= Task directions =
A word-for-word transcription of the listing is all that is needed.

___ Data for this exercise ___

(** * Validation spawners of [validator/validator_spawner.go]

    A shallow embedding of the one-shot result future ([readyMarker],
    [valRun]), of the two spawner backends ([ArbitratorSpawner],
    [JitSpawner]), of the replay loop ([loadEntryToMachine], [execute]),
    of the challenge-backend constructor and of the artifact exporter
    ([WriteToFile]), together with the properties the specification
    states about them.

    Conventions.  A Go [error] value is an [option error] ([None] is
    [nil]).  Fixed-width integers are [Z] with the wrap-around written
    out.  A method [T.m] is the definition [T_m].  The arbitrator machine,
    the machine loaders and the stop-waiter are defined elsewhere in the
    repository: they appear as interfaces (type classes), and the mock
    machine further down instantiates them. *)

From stdpp Require Import gmap strings list fin_maps pretty.
From Stdlib Require Import ZArith Lia.

Local Open Scope Z_scope.

(** ** Machine integers *)

Definition wrap_int32 (z : Z) : Z := (z + 2^31) mod 2^32 - 2^31.
Definition wrap_int (z : Z) : Z := (z + 2^63) mod 2^64 - 2^63.
Definition wrap_uint64 (z : Z) : Z := z mod 2^64.

Definition max_int32 : Z := 2^31 - 1.
Definition min_int : Z := - 2^63.
Definition max_int : Z := 2^63 - 1.
(** C1.  When the caller's object [p] names a stored record, and both are
    objects that the document client stores, [update] succeeds and the
    record under the same key is a merge: an attribute of [p], other than
    [id], [createdOn] and the three the service writes itself, replaces
    the stored one; an attribute that only the stored record has is kept;
    [id] and [createdOn] are the stored ones.  The three attributes that
    every write sets are set by this one: [lastModifiedOn] is the time of
    the write, [PK] and [SK] are the key.  No other record changes. *)
Theorem update_merges_into_the_stored_record (now : string) (r : loc)
    (pk sk : DB.RESOURCE_FILTER) (w : World) (p stored : Obj) :
  heap w !! r = Some p ->
  table w !! (DB.partition_key pk (id_of p), DB.filter_string sk)
    = Some stored ->
  storable p ->
  storable stored ->
  exists w' rec,
    DB.update now r pk sk w = (Returned tt, w') /\
    table w' !! (DB.partition_key pk (id_of p), DB.filter_string sk)
      = Some rec /\
    (forall f v, p !! f = Some v -> business_field f -> rec !! f = Some v) /\
    (forall f, p !! f = None -> f ∉ ["lastModifiedOn"; "PK"; "SK"] ->
               rec !! f = stored !! f) /\
    rec !! "id" = stored !! "id" /\
    rec !! "createdOn" = stored !! "createdOn" /\
    rec !! "lastModifiedOn" = Some (JStr now) /\
    rec !! "PK" = Some (JStr (DB.partition_key pk (id_of p))) /\
    rec !! "SK" = Some (JStr (DB.filter_string sk)) /\
    (forall k, k <> (DB.partition_key pk (id_of p), DB.filter_string sk) ->
               table w' !! k = table w !! k).
Proof.
  intros Hp Hstored Hsp Hss. eexists _, _.
  pose proof (storable_no_proto p Hsp) as Hproto.
  rewrite (update_run now r pk sk w p stored Hp Hstored)
    by (apply safe_updated; by apply storable_safe).
  cbn [table].
  split; [reflexivity|]. split; [apply lookup_insert_eq|].
  unfold updated.
  assert (forall f, f <> "lastModifiedOn" -> f <> "PK" -> f <> "SK" ->
            <["lastModifiedOn" := JStr now]>
              (merge_props (map_to_list (keyed pk sk p))
                 (delete "PK" (delete "SK" stored))) !! f
            = if DB.immutable f then stored !! f
              else match p !! f with Some v => Some v | None => stored !! f end)
    as Hfield.
  { intros f H1 H2 H3. rewrite lookup_insert_ne by done.
    rewrite merged_lookup, keyed_other by done.
    by rewrite !lookup_delete_ne by done. }
  repeat apply conj.
  - intros f v Hf Hb. destruct (business_field_ne f Hb) as (? & ? & ? & ? & ?).
    rewrite Hfield by done.
    assert (DB.immutable f = false) as ->.
    { apply not_true_iff_false. rewrite immutable_spec.
      intros [-> | ->]; congruence. }
    by rewrite Hf.
  - intros f Hf Hb. rewrite !not_elem_of_cons in Hb.
    destruct Hb as (? & ? & ? & _). rewrite Hfield by done.
    rewrite Hf. by destruct (DB.immutable f).
  - by rewrite Hfield.
  - by rewrite Hfield.
  - apply lookup_insert_eq.
  - rewrite lookup_insert_ne by done. rewrite merged_lookup by done.
    by rewrite keyed_PK.
  - rewrite lookup_insert_ne by done. rewrite merged_lookup by done.
    by rewrite keyed_SK.
  - intros k Hk. cbn [table]. rewrite lookup_insert_ne by congruence.
    reflexivity.
Qed.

___

= Completed exercise =
(** * Validation spawners of [validator/validator_spawner.go]

    A shallow embedding of the one-shot result future ([readyMarker],
    [valRun]), of the two spawner backends ([ArbitratorSpawner],
    [JitSpawner]), of the replay loop ([loadEntryToMachine], [execute]),
    of the challenge-backend constructor and of the artifact exporter
    ([WriteToFile]), together with the properties the specification
    states about them.

    Conventions.  A Go [error] value is an [option error] ([None] is
    [nil]).  Fixed-width integers are [Z] with the wrap-around written
    out.  A method [T.m] is the definition [T_m].  The arbitrator machine,
    the machine loaders and the stop-waiter are defined elsewhere in the
    repository: they appear as interfaces (type classes), and the mock
    machine further down instantiates them. *)

From stdpp Require Import gmap strings list fin_maps pretty.
From Stdlib Require Import ZArith Lia.

Local Open Scope Z_scope.

(** ** Machine integers *)

Definition wrap_int32 (z : Z) : Z := (z + 2^31) mod 2^32 - 2^31.
Definition wrap_int (z : Z) : Z := (z + 2^63) mod 2^64 - 2^63.
Definition wrap_uint64 (z : Z) : Z := z mod 2^64.

Definition max_int32 : Z := 2^31 - 1.
Definition min_int : Z := - 2^63.
Definition max_int : Z := 2^63 - 1.
(** C1.  When the caller's object [p] names a stored record, and both are
    objects that the document client stores, [update] succeeds and the
    record under the same key is a merge: an attribute of [p], other than
    [id], [createdOn] and the three the service writes itself, replaces
    the stored one; an attribute that only the stored record has is kept;
    [id] and [createdOn] are the stored ones.  The three attributes that
    every write sets are set by this one: [lastModifiedOn] is the time of
    the write, [PK] and [SK] are the key.  No other record changes. *)
Theorem update_merges_into_the_stored_record (now : string) (r : loc)
    (pk sk : DB.RESOURCE_FILTER) (w : World) (p stored : Obj) :
  heap w !! r = Some p ->
  table w !! (DB.partition_key pk (id_of p), DB.filter_string sk)
    = Some stored ->
  storable p ->
  storable stored ->
  exists w' rec,
    DB.update now r pk sk w = (Returned tt, w') /\
    table w' !! (DB.partition_key pk (id_of p), DB.filter_string sk)
      = Some rec /\
    (forall f v, p !! f = Some v -> business_field f -> rec !! f = Some v) /\
    (forall f, p !! f = None -> f ∉ ["lastModifiedOn"; "PK"; "SK"] ->
               rec !! f = stored !! f) /\
    rec !! "id" = stored !! "id" /\
    rec !! "createdOn" = stored !! "createdOn" /\
    rec !! "lastModifiedOn" = Some (JStr now) /\
    rec !! "PK" = Some (JStr (DB.partition_key pk (id_of p))) /\
    rec !! "SK" = Some (JStr (DB.filter_string sk)) /\
    (forall k, k <> (DB.partition_key pk (id_of p), DB.filter_string sk) ->
               table w' !! k = table w !! k).
Proof.
  intros Hp Hstored Hsp Hss. eexists _, _.
  pose proof (storable_no_proto p Hsp) as Hproto.
  rewrite (update_run now r pk sk w p stored Hp Hstored)
    by (apply safe_updated; by apply storable_safe).
  cbn [table].
  split; [reflexivity|]. split; [apply lookup_insert_eq|].
  unfold updated.
  assert (forall f, f <> "lastModifiedOn" -> f <> "PK" -> f <> "SK" ->
            <["lastModifiedOn" := JStr now]>
              (merge_props (map_to_list (keyed pk sk p))
                 (delete "PK" (delete "SK" stored))) !! f
            = if DB.immutable f then stored !! f
              else match p !! f with Some v => Some v | None => stored !! f end)
    as Hfield.
  { intros f H1 H2 H3. rewrite lookup_insert_ne by done.
    rewrite merged_lookup, keyed_other by done.
    by rewrite !lookup_delete_ne by done. }
  repeat apply conj.
  - intros f v Hf Hb. destruct (business_field_ne f Hb) as (? & ? & ? & ? & ?).
    rewrite Hfield by done.
    assert (DB.immutable f = false) as ->.
    { apply not_true_iff_false. rewrite immutable_spec.
      intros [-> | ->]; congruence. }
    by rewrite Hf.
  - intros f Hf Hb. rewrite !not_elem_of_cons in Hb.
    destruct Hb as (? & ? & ? & _). rewrite Hfield by done.
    rewrite Hf. by destruct (DB.immutable f).
  - by rewrite Hfield.
  - by rewrite Hfield.
  - apply lookup_insert_eq.
  - rewrite lookup_insert_ne by done. rewrite merged_lookup by done.
    by rewrite keyed_PK.
  - rewrite lookup_insert_ne by done. rewrite merged_lookup by done.
    by rewrite keyed_SK.
  - intros k Hk. cbn [table]. rewrite lookup_insert_ne by congruence.
    reflexivity.
Qed.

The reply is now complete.